Little Falls Parkway will become a much more dangerous road to travel by the end of this month. The Montgomery Parks department's ongoing changes to the busy public road continue without any public process or input, or legal funding mechanism. Without even providing data results to the public regarding Phase 1, the department has announced it is moving to "Phase 2" of its "pilot project" to reduce the road's capacity by 50%, even as Montgomery County has approved thousands of new housing units in communities on both ends of the parkway.
Beginning Monday, October 17, 2022, the department plans to shift all traffic to one side of the parkway between Dorset Avenue and Arlington Road. That section has been operating for several months as one lane in each direction, through a crude "road diet" created by installing bollards. That diet ironically made the road more dangerous, by creating visual chaos that blocks the view of cyclists and pedestrians crossing the parkway.
Little Falls Parkway is about to get even more dangerous in "Phase 2." The road will not only have but one lane operating in each direction, but both lanes will be crammed onto the northbound side of the parkway. There will be no median or barrier. This will place drivers in position for a head-on crash. It will also completely shut down the entire parkway if there is a crash or vehicle breakdown. These are two reasons why 2-lane roads are rarely built these days.
Since the parkway is the sole major vehicular connection between downtown Bethesda and River Road, the dangerous new configuration poses a major threat to safety. Drunk drivers coming from downtown Bethesda at night will now be coming head-on into your lane, thanks to this crazy plan. Of course, placing speed bumps on the lower stretch of the parkway this summer showed that crazy is the County's M.O.
The southbound lanes of the parkway will be closed between Arlington and Dorset. Next spring, the Parks department says it will set up space for "walking and biking" on those lanes, even though there was virtually no one using the road for those purposes when it was entirely closed on weekends during the height of the pandemic. Of course, the pandemic was merely an excuse to implement the department and Montgomery County Council's semi-secret goal of closing the road entirely in the future. The Council even ordered the Planning Board to reverse its initial decision to end the road diet, despite many documented complaints of cut-through traffic in adjacent neighborhoods.
Spring will also bring "games, events, and tables with seating" to the shuttered southbound lanes of the parkway, the construction of which was funded by taxpayers decades ago for automobile use. The Parks department has not announced whether it plans to issue refund checks to County residents for seizing half of their roadway.

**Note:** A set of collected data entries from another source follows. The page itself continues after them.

(** The blocks [_make_layer] returns, and the attributes it leaves. *)
Lemma make_layer_inv (self self' : nn.attrs) (cls : nn.block_class)
    (planes blocks stride : nat) (dilate : bool) (layer : list nn.Block) :
  nn._make_layer self cls planes blocks stride dilate = nn.Ok (layer, self') →
  (1 ≤ stride)%nat →
  self' = nn.Attrs (planes * nn.expansion cls)
            (if dilate then nn.self_dilation self * stride
             else nn.self_dilation self)%nat
            (nn.self_groups self) (nn.self_base_width self)
  ∧ ∃ first rest,
      layer = first :: rest
      ∧ length rest = (blocks - 1)%nat
      ∧ maps first (nn.self_inplanes self) (planes * nn.expansion cls)
          (if dilate then 1%nat else stride)
      ∧ Block_stride first = (if dilate then 1%nat else stride)
      ∧ (Block_downsample first = None
         ↔ (if dilate then 1%nat else stride) = 1%nat
           ∧ nn.self_inplanes self = (planes * nn.expansion cls)%nat)
      ∧ Forall (λ b, maps b (planes * nn.expansion cls)
                       (planes * nn.expansion cls) 1
                     ∧ Block_downsample b = None
                     ∧ Block_stride b = 1%nat) rest.
Proof.
  intros H Hs. unfold nn._make_layer in H.
  set (s := if dilate then 1%nat else stride).
  set (dil' := (if dilate then nn.self_dilation self * stride
                else nn.self_dilation self)%nat).
  assert (1 ≤ s)%nat as Hs' by (unfold s; destruct dilate; lia).
  assert (∃ ds first,
            match ds with
            | None => s = 1%nat
                      ∧ nn.self_inplanes self = (planes * nn.expansion cls)%nat
            | Some d =>
                d = nn.MkDownsample
                      (nn.MkConv2d (nn.self_inplanes self)
                         (planes * nn.expansion cls) 1 s 0 1 1)
                      (planes * nn.expansion cls)
                ∧ ¬ (s = 1%nat
                     ∧ nn.self_inplanes self
                       = (planes * nn.expansion cls)%nat)
            end
            ∧ nn.block_init cls (nn.self_inplanes self) planes s ds
                (nn.self_groups self) (nn.self_base_width self)
                (nn.self_dilation self) = nn.Ok first
            ∧ (rest ← mapM (λ _, nn.block_init cls
                                   (planes * nn.expansion cls) planes 1 None
                                   (nn.self_groups self)
                                   (nn.self_base_width self) dil')
                        (seq 1 (blocks - 1));
               nn.Ok (first :: rest,
                      nn.Attrs (planes * nn.expansion cls) dil'
                        (nn.self_groups self) (nn.self_base_width self)))
              = nn.Ok (layer, self')) as (ds & first & Hds & Hfirst & Hrest).
  { unfold s, dil'. destruct dilate; cbn [nn.self_inplanes nn.self_dilation
      nn.self_groups nn.self_base_width] in H.
    - destruct (Nat.eqb_spec 1 1) as [_|]; [|done]. cbn [negb orb] in H.
      destruct (Nat.eqb_spec (nn.self_inplanes self)
                  (planes * nn.expansion cls)) as [Heq|Hne];
        cbn [negb] in H.
      + rewrite nn_bind_Ok_l in H. nn_inv H. exists None, a. by repeat split.
      + unfold nn.conv1x1 in H.
        rewrite Conv2d_init_1, !nn_bind_Ok_l in H. nn_inv H.
        eexists (Some _), a. split; [split; [reflexivity|]|by split].
        intros [_ ?]. done.
    - destruct (Nat.eqb_spec stride 1) as [Heq|Hne]; cbn [negb orb] in H.
      + destruct (Nat.eqb_spec (nn.self_inplanes self)
                    (planes * nn.expansion cls)) as [Heq'|Hne'];
          cbn [negb] in H.
        * rewrite nn_bind_Ok_l in H. nn_inv H.
          exists None, a. by repeat split.
        * unfold nn.conv1x1 in H.
          rewrite Conv2d_init_1, !nn_bind_Ok_l in H. nn_inv H.
          eexists (Some _), a. split; [split; [reflexivity|]|by split].
          intros [_ ?]. done.
      + unfold nn.conv1x1 in H.
        rewrite Conv2d_init_1, !nn_bind_Ok_l in H. nn_inv H.
        eexists (Some _), a. split; [split; [reflexivity|]|by split].
        intros [? _]. done. }
  clear H. nn_inv Hrest. injection Hrest as <- <-. split; [done|].
  assert (match ds with
          | None => s = 1%nat
                    ∧ nn.self_inplanes self = (planes * nn.expansion cls)%nat
          | Some d =>
              d = nn.MkDownsample
                    (nn.MkConv2d (nn.self_inplanes self)
                       (planes * nn.expansion cls) 1 s 0 1 1)
                    (planes * nn.expansion cls)
          end) as Hds' by (destruct ds; [apply Hds|done]).
  destruct (block_init_maps _ _ _ _ _ _ _ _ _ Hfirst Hs' Hds')
    as (Hmaps & Hdown & Hstride).
  assert (Block_downsample first = None
          ↔ s = 1%nat
            ∧ nn.self_inplanes self = (planes * nn.expansion cls)%nat)
    as Hiff.
  { rewrite Hdown. destruct ds as [d|]; [|done].
    destruct Hds as [_ Hnot]. split; [discriminate|done]. }
  rewrite nn_mapM_seq in E.
  destruct (blocks - 1)%nat as [|n] eqn:En.
  - injection E as <-. exists first, [].
    do 5 (split; [done|]). constructor.
  - destruct (nn.block_init cls (planes * nn.expansion cls) planes 1 None
                (nn.self_groups self) (nn.self_base_width self) dil')
      as [other|e] eqn:Eo; [|discriminate].
    injection E as <-.
    exists first, (replicate (S n) other).
    rewrite length_replicate. do 5 (split; [done|]).
    apply Forall_replicate.
    by apply (block_init_maps _ _ _ _ _ _ _ _ _ Eo).
Qed.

The Parks website states that traffic data that "provided the basis for moving to Phase 2...will be shared with the community on the project webpage." That data is nowhere to be found on the project page as of this writing - yet we are moving to Phase 2! No County official with oversight responsibility has objected to this lack of transparency and accountability.
Who benefits from this parkway plan? The public never asked for it. It's merely for ideological, political and profit purposes. We'll see the latter come into play when the Washington Episcopal School is someday redeveloped - likely after the Purple Line is extended to Westbard.
"Games and events" in the southbound lanes will then be replaced either with buildings, or the setback zone for the new buildings, increasing the amount of buildable space for the developer - a developer who may be secretly pulling the strings for this parkway shrinkage right now. When the whole parkway is eventually closed, it may all become buildable space, since the County set the precedent of selling a piece of Little Falls Stream Valley Park to a private developer in 2011.
The cacophony of signs and bollards added to the parkway violates best practices of traffic engineering, which put limits on the number of signs and visual distractions that can be placed along a roadway. That's not surprising, as the changes are being driven by a handful of radical, "War on Cars" transportation deniers within the County Council, Planning Board and Parks department, not traffic engineers. Your elected officials don't care about you. They're implementing their agenda, not yours.
We, the public, are being put at risk, so that radicals and developers can use an expensive piece of taxpayer-funded infrastructure as their toddler tantrum sandbox. Forget the traffic engineers. Where are the adults in the room?